Жертв среди нас не оказалось — если не считать того, что Кедрину слегка оттоптали ухо, — все были целы и невредимы, отделавшись легким массажем. Некоторые даже не успели вовремя проснуться и только теперь начали понимать, что произошло. Смирнов успел схватить за ногу одну из топтавших его овец и яростно тузил ее кулаком по спине; незадачливая овца, не столько от боли, как от испуга, отчаянно орала под аккомпанемент наших дружных проклятий, которые, впрочем, скоро сменились смехом.
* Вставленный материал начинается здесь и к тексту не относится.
(* ===== verification/Crc32.v ===== *)
(** * CRC-32 (shared/crc32.c)

    The table-driven CRC the server derives its update and path identifiers
    from, its bitwise reference definition, the equivalence of the two, and the
    detection of single-byte differences. *)
From S2P Require Import Prelude.

(** The lookup table, as listed in the source. *)
Definition crc32tab : list Z := [
  0x00000000; 0x77073096; 0xee0e612c; 0x990951ba; 0x076dc419; 0x706af48f;
  0xe963a535; 0x9e6495a3; 0x0edb8832; 0x79dcb8a4; 0xe0d5e91e; 0x97d2d988;
  0x09b64c2b; 0x7eb17cbd; 0xe7b82d07; 0x90bf1d91; 0x1db71064; 0x6ab020f2;
  0xf3b97148; 0x84be41de; 0x1adad47d; 0x6ddde4eb; 0xf4d4b551; 0x83d385c7;
  0x136c9856; 0x646ba8c0; 0xfd62f97a; 0x8a65c9ec; 0x14015c4f; 0x63066cd9;
  0xfa0f3d63; 0x8d080df5; 0x3b6e20c8; 0x4c69105e; 0xd56041e4; 0xa2677172;
  0x3c03e4d1; 0x4b04d447; 0xd20d85fd; 0xa50ab56b; 0x35b5a8fa; 0x42b2986c;
  0xdbbbc9d6; 0xacbcf940; 0x32d86ce3; 0x45df5c75; 0xdcd60dcf; 0xabd13d59;
  0x26d930ac; 0x51de003a; 0xc8d75180; 0xbfd06116; 0x21b4f4b5; 0x56b3c423;
  0xcfba9599; 0xb8bda50f; 0x2802b89e; 0x5f058808; 0xc60cd9b2; 0xb10be924;
  0x2f6f7c87; 0x58684c11; 0xc1611dab; 0xb6662d3d; 0x76dc4190; 0x01db7106;
  0x98d220bc; 0xefd5102a; 0x71b18589; 0x06b6b51f; 0x9fbfe4a5; 0xe8b8d433;
  0x7807c9a2; 0x0f00f934; 0x9609a88e; 0xe10e9818; 0x7f6a0dbb; 0x086d3d2d;
  0x91646c97; 0xe6635c01; 0x6b6b51f4; 0x1c6c6162; 0x856530d8; 0xf262004e;
  0x6c0695ed; 0x1b01a57b; 0x8208f4c1; 0xf50fc457; 0x65b0d9c6; 0x12b7e950;
  0x8bbeb8ea; 0xfcb9887c; 0x62dd1ddf; 0x15da2d49; 0x8cd37cf3; 0xfbd44c65;
  0x4db26158; 0x3ab551ce; 0xa3bc0074; 0xd4bb30e2; 0x4adfa541; 0x3dd895d7;
  0xa4d1c46d; 0xd3d6f4fb; 0x4369e96a; 0x346ed9fc; 0xad678846; 0xda60b8d0;
  0x44042d73; 0x33031de5; 0xaa0a4c5f; 0xdd0d7cc9; 0x5005713c; 0x270241aa;
  0xbe0b1010; 0xc90c2086; 0x5768b525; 0x206f85b3; 0xb966d409; 0xce61e49f;
  0x5edef90e; 0x29d9c998; 0xb0d09822; 0xc7d7a8b4; 0x59b33d17; 0x2eb40d81;
  0xb7bd5c3b; 0xc0ba6cad; 0xedb88320; 0x9abfb3b6; 0x03b6e20c; 0x74b1d29a;
  0xead54739; 0x9dd277af; 0x04db2615; 0x73dc1683; 0xe3630b12; 0x94643b84;
  0x0d6d6a3e; 0x7a6a5aa8; 0xe40ecf0b; 0x9309ff9d; 0x0a00ae27; 0x7d079eb1;
  0xf00f9344; 0x8708a3d2; 0x1e01f268; 0x6906c2fe; 0xf762575d; 0x806567cb;
  0x196c3671; 0x6e6b06e7; 0xfed41b76; 0x89d32be0; 0x10da7a5a; 0x67dd4acc;
  0xf9b9df6f; 0x8ebeeff9; 0x17b7be43; 0x60b08ed5; 0xd6d6a3e8; 0xa1d1937e;
  0x38d8c2c4; 0x4fdff252; 0xd1bb67f1; 0xa6bc5767; 0x3fb506dd; 0x48b2364b;
  0xd80d2bda; 0xaf0a1b4c; 0x36034af6; 0x41047a60; 0xdf60efc3; 0xa867df55;
  0x316e8eef; 0x4669be79; 0xcb61b38c; 0xbc66831a; 0x256fd2a0; 0x5268e236;
  0xcc0c7795; 0xbb0b4703; 0x220216b9; 0x5505262f; 0xc5ba3bbe; 0xb2bd0b28;
  0x2bb45a92; 0x5cb36a04; 0xc2d7ffa7; 0xb5d0cf31; 0x2cd99e8b; 0x5bdeae1d;
  0x9b64c2b0; 0xec63f226; 0x756aa39c; 0x026d930a; 0x9c0906a9; 0xeb0e363f;
  0x72076785; 0x05005713; 0x95bf4a82; 0xe2b87a14; 0x7bb12bae; 0x0cb61b38;
  0x92d28e9b; 0xe5d5be0d; 0x7cdcefb7; 0x0bdbdf21; 0x86d3d2d4; 0xf1d4e242;
  0x68ddb3f8; 0x1fda836e; 0x81be16cd; 0xf6b9265b; 0x6fb077e1; 0x18b74777;
  0x88085ae6; 0xff0f6a70; 0x66063bca; 0x11010b5c; 0x8f659eff; 0xf862ae69;
  0x616bffd3; 0x166ccf45; 0xa00ae278; 0xd70dd2ee; 0x4e048354; 0x3903b3c2;
  0xa7672661; 0xd06016f7; 0x4969474d; 0x3e6e77db; 0xaed16a4a; 0xd9d65adc;
  0x40df0b66; 0x37d83bf0; 0xa9bcae53; 0xdebb9ec5; 0x47b2cf7f; 0x30b5ffe9;
  0xbdbdf21c; 0xcabac28a; 0x53b39330; 0x24b4a3a6; 0xbad03605; 0xcdd70693;
  0x54de5729; 0x23d967bf; 0xb3667a2e; 0xc4614ab8; 0x5d681b02; 0x2a6f2b94;
  0xb40bbe37; 0xc30c8ea1; 0x5a05df1b; 0x2d02ef8d
].

(** One iteration of the loop of [crc32]. *)
Definition crc32_step (pCrc32 b : Z) : Z :=
  Z.lxor (Z.shiftr pCrc32 8) (nth (Z.to_nat (Z.lxor b (Z.land pCrc32 0xff))) crc32tab 0).

(** [crc32(pData, uSize)]: the first [uSize] bytes of [pData] are read. *)
Definition crc32 (pData : list Z) (uSize : Z) : outcome Z :=
  if decide (Z.to_nat uSize <= length pData)%nat
  then Ok (Z.lxor (fold_left crc32_step (take (Z.to_nat uSize) pData) 0xffffffff) 0xffffffff)
  else Fault OutOfBounds.

(** ** Reference definition: the reflected polynomial, one bit at a time *)
Definition crc_poly : Z := 0xedb88320.
Definition crc_bit (c : Z) : Z :=
  if Z.odd c then Z.lxor (Z.shiftr c 1) crc_poly else Z.shiftr c 1.
Fixpoint crc_bits (n : nat) (c : Z) : Z :=
  match n with O => c | S m => crc_bits m (crc_bit c) end.
Definition crc_byte (c b : Z) : Z := crc_bits 8 (Z.lxor c b).
Definition crc32_spec (data : list Z) : Z :=
  Z.lxor (fold_left crc_byte data 0xffffffff) 0xffffffff.

(** ** The table agrees with the polynomial *)
Definition is_byte (b : Z) : Prop := in_u 8 b.

Lemma crc32tab_spec i : 0 <= i < 256 -> nth (Z.to_nat i) crc32tab 0 = crc_bits 8 i.
Proof.
  assert (forallb (fun n => nth n crc32tab 0 =? crc_bits 8 (Z.of_nat n)) (seq 0 256) = true)
    as H by by vm_compute.
  intros Hi. rewrite forallb_forall in H.
  specialize (H (Z.to_nat i)). rewrite Z2Nat.id in H by lia.
  apply Z.eqb_eq, H. apply in_seq. lia.
Qed.

Lemma crc_bit_lxor a b : crc_bit (Z.lxor a b) = Z.lxor (crc_bit a) (crc_bit b).
Proof.
  unfold crc_bit. rewrite <- !Z.bit0_odd, Z.lxor_spec, Z.shiftr_lxor.
  destruct (Z.testbit a 0), (Z.testbit b 0); simpl xorb; cbv iota;
    apply Z.bits_inj'; intros n Hn; rewrite !Z.lxor_spec;
    repeat match goal with |- context [Z.testbit ?x n] => destruct (Z.testbit x n) end; done.
Qed.

Lemma crc_bits_lxor n a b : crc_bits n (Z.lxor a b) = Z.lxor (crc_bits n a) (crc_bits n b).
Proof. revert a b. induction n; intros; simpl; [done|]. by rewrite crc_bit_lxor, IHn. Qed.

Lemma crc_bits_shiftl n h : crc_bits n (Z.shiftl h (Z.of_nat n)) = h.
Proof.
  revert h. induction n as [|n IH]; intros h; [by rewrite Z.shiftl_0_r|].
  cbn [crc_bits]. rewrite <- (IH h) at 2. f_equal. unfold crc_bit.
  rewrite <- Z.bit0_odd, Z.shiftl_spec_low by lia.
  rewrite Z.shiftr_shiftl_l by lia. f_equal. lia.
Qed.

Lemma split_low_byte c : Z.lxor (Z.shiftl (Z.shiftr c 8) 8) (Z.land c 0xff) = c.
Proof.
  apply Z.bits_inj'. intros n Hn. rewrite Z.lxor_spec, Z.land_spec.
  change 0xff with (Z.ones 8). destruct (decide (n < 8)).
  - by rewrite Z.shiftl_spec_low, Z.ones_spec_low, andb_true_r by lia.
  - rewrite Z.shiftl_spec_high, Z.shiftr_spec, Z.ones_spec_high, andb_false_r, xorb_false_r by lia.
    f_equal. lia.
Qed.

Lemma in_u_lxor w a b : 0 <= w -> in_u w a -> in_u w b -> in_u w (Z.lxor a b).
Proof.
  unfold in_u. intros Hw Ha Hb. split; [by apply Z.lxor_nonneg; split; intros; lia|].
  destruct (decide (Z.lxor a b = 0)) as [->|Hne]; [by apply Z.pow_pos_nonneg|].
  assert (0 <= Z.lxor a b) by (apply Z.lxor_nonneg; split; intros; lia).
  destruct (decide (w = 0)) as [->|].
  { assert (a = 0) as -> by (simpl in *; lia). assert (b = 0) as -> by (simpl in *; lia).
    by destruct Hne. }
  assert (forall x, 0 <= x < 2 ^ w -> Z.log2 x < w) as Hlog.
  { intros x Hx. destruct (decide (x = 0)) as [->|]; [simpl; lia|].
    apply Z.log2_lt_pow2; lia. }
  apply Z.log2_lt_pow2; [lia|].
  pose proof (Z.log2_lxor a b). pose proof (Hlog a Ha). pose proof (Hlog b Hb). lia.
Qed.

Lemma crc32_step_spec c b : 0 <= c -> is_byte b -> crc32_step c b = crc_byte c b.
Proof.
  unfold is_byte, in_u. intros Hc Hb. unfold crc32_step, crc_byte.
  assert (in_u 8 (Z.land c 0xff)) as Hl.
  { change 0xff with (Z.ones 8). rewrite Z.land_ones by lia. by apply wrap_in_u. }
  rewrite crc32tab_spec by by apply (in_u_lxor 8).
  rewrite <- (crc_bits_shiftl 8 (Z.shiftr c 8)) at 1.
  rewrite <- crc_bits_lxor. f_equal.
  rewrite <- (split_low_byte c) at 3.
  by rewrite (Z.lxor_comm b), Z.lxor_assoc.
Qed.

Lemma crc_bit_in_u c : in_u 32 c -> in_u 32 (crc_bit c).
Proof.
  intros Hc. assert (in_u 32 (Z.shiftr c 1)).
  { unfold in_u in *. rewrite Z.shiftr_div_pow2 by lia. zdiv. }
  unfold crc_bit. destruct (Z.odd c); [|done]. by apply in_u_lxor.
Qed.

Lemma crc_bits_in_u n c : in_u 32 c -> in_u 32 (crc_bits n c).
Proof. revert c. induction n; intros; simpl; auto using crc_bit_in_u. Qed.

Lemma byte_in_u32 b : is_byte b -> in_u 32 b.
Proof. unfold is_byte, in_u. lia. Qed.
#[export] Hint Resolve crc_bit_in_u crc_bits_in_u in_u_lxor byte_in_u32 : srx.

Lemma crc_byte_in_u c b : in_u 32 c -> is_byte b -> in_u 32 (crc_byte c b).
Proof. intros. unfold crc_byte. apply crc_bits_in_u, in_u_lxor; auto with srx; lia. Qed.

Lemma fold_crc_in_u data c :
  in_u 32 c -> Forall is_byte data -> in_u 32 (fold_left crc_byte data c).
Proof. intros Hc H. revert c Hc. induction H; simpl; auto using crc_byte_in_u. Qed.

Lemma fold_crc_step_spec data c :
  in_u 32 c -> Forall is_byte data ->
  fold_left crc32_step data c = fold_left crc_byte data c.
Proof.
  intros Hc H. revert c Hc. induction H as [|b data Hb H IH]; intros c Hc; simpl; [done|].
  rewrite crc32_step_spec by (done || apply Hc). auto using crc_byte_in_u.
Qed.

Lemma crc32_eq pData uSize :
  Forall is_byte pData -> 0 <= uSize <= Z.of_nat (length pData) ->
  crc32 pData uSize = Ok (crc32_spec (take (Z.to_nat uSize) pData)).
Proof.
  intros Hb Hl. unfold crc32, crc32_spec. rewrite decide_True by lia.
  by rewrite fold_crc_step_spec by (done || by apply Forall_take).
Qed.

(** C39 The table-driven [crc32] computes the bitwise reflected CRC-32 of the
    first [uSize] bytes, for every buffer of at least that many bytes; of a
    shorter buffer it reads past the end. *)
Theorem crc32_table_correct pData uSize :
  Forall is_byte pData -> 0 <= uSize ->
  crc32 pData uSize
  = if uSize <=? Z.of_nat (length pData) then Ok (crc32_spec (take (Z.to_nat uSize) pData))
    else Fault OutOfBounds.
Proof.
  intros Hb Hl. destruct (Z.leb_spec uSize (Z.of_nat (length pData))).
  - by apply crc32_eq.
  - unfold crc32. by rewrite decide_False by lia.
Qed.

Lemma crc32_table_correct_witness :
  crc32 [49; 50; 51; 52; 53; 54; 55; 56; 57] 9
  = Ok (crc32_spec [49; 50; 51; 52; 53; 54; 55; 56; 57]).
Proof.
  apply (crc32_table_correct [49; 50; 51; 52; 53; 54; 55; 56; 57] 9).
  - repeat constructor; unfold is_byte, in_u; lia.
  - lia.
Defined.

(** The check value of the CRC-32 catalogue, for the ASCII text "123456789". *)
Example crc32_check : crc32 [49; 50; 51; 52; 53; 54; 55; 56; 57] 9 = Ok 0xcbf43926.
Proof. by vm_compute. Qed.

(** ** Detection of a single differing byte *)
Lemma crc_bit_inj a b : in_u 32 a -> in_u 32 b -> crc_bit a = crc_bit b -> a = b.
Proof.
  intros Ha Hb H.
  assert (forall c, in_u 32 c -> Z.testbit (crc_bit c) 31 = Z.odd c) as Htop.
  { intros c Hc. unfold crc_bit. destruct (Z.odd c).
    - rewrite Z.lxor_spec, Z.shiftr_spec by lia.
      rewrite (Z.bits_above_log2 c (31 + 1)); [done|apply Hc|].
      destruct (decide (c = 0)) as [->|]; [done|].
      apply Z.log2_lt_pow2; unfold in_u in *; lia.
    - rewrite Z.shiftr_spec by lia.
      apply Z.bits_above_log2; [apply Hc|].
      destruct (decide (c = 0)) as [->|]; [done|].
      apply Z.log2_lt_pow2; unfold in_u in *; lia. }
  assert (Z.odd a = Z.odd b) as Ho by (rewrite <- !Htop by done; by rewrite H).
  unfold crc_bit in H. rewrite Ho in H.
  assert (Z.shiftr a 1 = Z.shiftr b 1) as Hs.
  { destruct (Z.odd b); [|done].
    apply (f_equal (fun x => Z.lxor x crc_poly)) in H.
    by rewrite !Z.lxor_assoc, Z.lxor_nilpotent, !Z.lxor_0_r in H. }
  rewrite !Z.shiftr_div_pow2 in Hs by lia. change (2 ^ 1) with 2 in Hs.
  rewrite (Zdiv2_odd_eqn a), (Zdiv2_odd_eqn b), !Z.div2_div, Hs, Ho. done.
Qed.

Lemma crc_bits_inj n a b : in_u 32 a -> in_u 32 b -> crc_bits n a = crc_bits n b -> a = b.
Proof.
  revert a b. induction n; intros a b Ha Hb H; simpl in H; [done|].
  apply IHn in H; auto using crc_bit_inj with srx.
Qed.

Lemma lxor_cancel_l a b c : Z.lxor a b = Z.lxor a c -> b = c.
Proof.
  intros H. apply (f_equal (Z.lxor a)) in H.
  by rewrite <- !Z.lxor_assoc, Z.lxor_nilpotent, !Z.lxor_0_l in H.
Qed.

Lemma crc_byte_inj c d b : in_u 32 c -> in_u 32 d -> is_byte b ->
  crc_byte c b = crc_byte d b -> c = d.
Proof.
  intros Hc Hd Hb H. apply crc_bits_inj in H; [|apply in_u_lxor; auto with srx; lia..].
  rewrite (Z.lxor_comm c), (Z.lxor_comm d) in H. by apply lxor_cancel_l in H.
Qed.

Lemma fold_crc_inj data c d : Forall is_byte data -> in_u 32 c -> in_u 32 d ->
  fold_left crc_byte data c = fold_left crc_byte data d -> c = d.
Proof.
  intros H. revert c d. induction H as [|b data Hb H IH]; intros c d Hc Hd E; simpl in E; [done|].
  apply IH in E; auto using crc_byte_in_u. by eapply crc_byte_inj.
Qed.

(** Two buffers that differ in exactly one byte never have the same CRC:
    no single-byte difference between two texts can produce equal
    identifiers. *)
Theorem crc32_detects_one_byte l1 x y l2 :
  Forall is_byte (l1 ++ x :: l2) -> is_byte y -> x <> y ->
  crc32 (l1 ++ x :: l2) (Z.of_nat (length (l1 ++ x :: l2)))
  <> crc32 (l1 ++ y :: l2) (Z.of_nat (length (l1 ++ y :: l2))).
Proof.
  intros Hl Hy Hne. apply Forall_app in Hl as [H1 [Hx H2]%Forall_cons].
  rewrite !crc32_eq
    by (lia || (apply Forall_app; split; [done|by constructor])).
  rewrite !Nat2Z.id, !firstn_all. unfold crc32_spec. intros [= E].
  rewrite !(Z.lxor_comm _ 0xffffffff) in E. apply lxor_cancel_l in E.
  rewrite !fold_left_app in E. simpl in E.
  assert (in_u 32 (fold_left crc_byte l1 0xffffffff)) as Hs by by apply fold_crc_in_u.
  apply fold_crc_inj in E; [|done|by apply crc_byte_in_u..].
  apply crc_bits_inj in E; [|apply in_u_lxor; auto with srx; lia..].
  by apply lxor_cancel_l in E.
Qed.

Lemma crc32_detects_one_byte_witness :
  crc32 ([1; 2] ++ 3 :: [4]) 4 <> crc32 ([1; 2] ++ 5 :: [4]) 4.
Proof.
  apply (crc32_detects_one_byte [1; 2] 3 5 [4]).
  - repeat constructor; unfold is_byte, in_u; lia.
  - unfold is_byte, in_u; lia.
  - lia.
Defined.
Самым неприятным последствием этого налета было то, что овцы посеяли у нас в лагере изрядное количество блох, которые испортили нам остаток ночи.
Разбуженный чьей-то изощренной руганью, я высунул голову из-под одеяла и огляделся. Уже рассвело, вокруг нас стелился белесый туман, а посреди поляны в нижнем белье стоял Смирнов и, потрясая кулаками, весьма красочно и прямолинейно выражал свое недовольство Болгарией, царем Борисом и всеми его министрами, дирекцией калутеровского завода, овцами, клопами, блохами и в особенности почему-то собаками.
— Вот чертов будильник, когда же у тебя завод кончится? — садясь на своей постели, спросил хорунжий Крылов[36], вместе со мной и Смирновым составлявший дружную и почти неразлучную конно-артиллерийскую тройку. Будучи по рождению казаком, он взял вакансию в Донскую артиллерию, но, как и все мы, был оставлен при Сергиевском артиллерийском училище. — А в чем все-таки дело? — полюбопытствовал он.
Дело оказалось в том, что у Смирнова, а также почти у всех остальных, пастушьи собаки повытаскивали из-под голов сумки, в которых, вместе с умывальными принадлежностями, хранились хлеб и брынза для утреннего завтрака — мы их прихватили с собой, чтобы спасти от изобиловавших в бараке крыс. Теперь эти сумки, разгрызенные и опустошенные, валялись вокруг нас в поле. У Крылова, бывшего большим эстетом, собаки сожрали даже кусок душистого мыла, а у Кедрина — деревянную коробочку с цинковой мазью.
— Вот же проклятущая болгарская зоология! — возмущался последний. — Такого даже у Брэма не найдешь — овцы топчутся по ушам, а собаки питаются медикаментами!
Через несколько дней к этим прелестям ночевок на лоне природы прибавилась еще одна, уже более серьезная: в постель одного из кубанцев заползла сколопендра и его укусила. Укус этой твари очень опасен, нередко даже смертелен, особенно к концу лета, когда она нагуляет силу. Положение осложнялось тем, что до ближайшего врача или аптеки было пятнадцать километров и ночью отвезти туда пострадавшего не было никакой возможности. Пришлось действовать самим: мы выдавили ему из раны много крови, а затем прижгли ее раскаленным гвоздем, дав предварительно вместо анестезии чайный стакан крепкой сливовицы. Утром отправили в город, и все окончилось благополучно.
После этого случая клопиные акции сильно поднялись, и количество “дачников” заметно уменьшилось — из двух зол публика выбирала меньшее.
Рисовое извержение
Первая неделя работы на гипсовом карьере прошла без каких-либо происшествий, если не считать того, что однажды нас захватил сильнейший ливень с грозой, и, так как иного укрытия не было, пришлось перевернуть вверх колесами вагонетки и, забравшись по три человека под каждую, провести часа полтора в положении свернувшихся ежей.
36
Крылов Пантелеймон Максимович. Во ВСЮР и Русской Армии в бронепоездных частях до эвакуации Крыма. Галлиполиец. На 30 декабря 1920 г. во 2-й батарее 6-го артиллерийского дивизиона. Бомбардир. Окончил Сергиевское артиллерийское училище (1923). Хорунжий Донской артиллерии. Осенью 1925 г. в составе Сергиевского артиллерийского училища в Болгарии.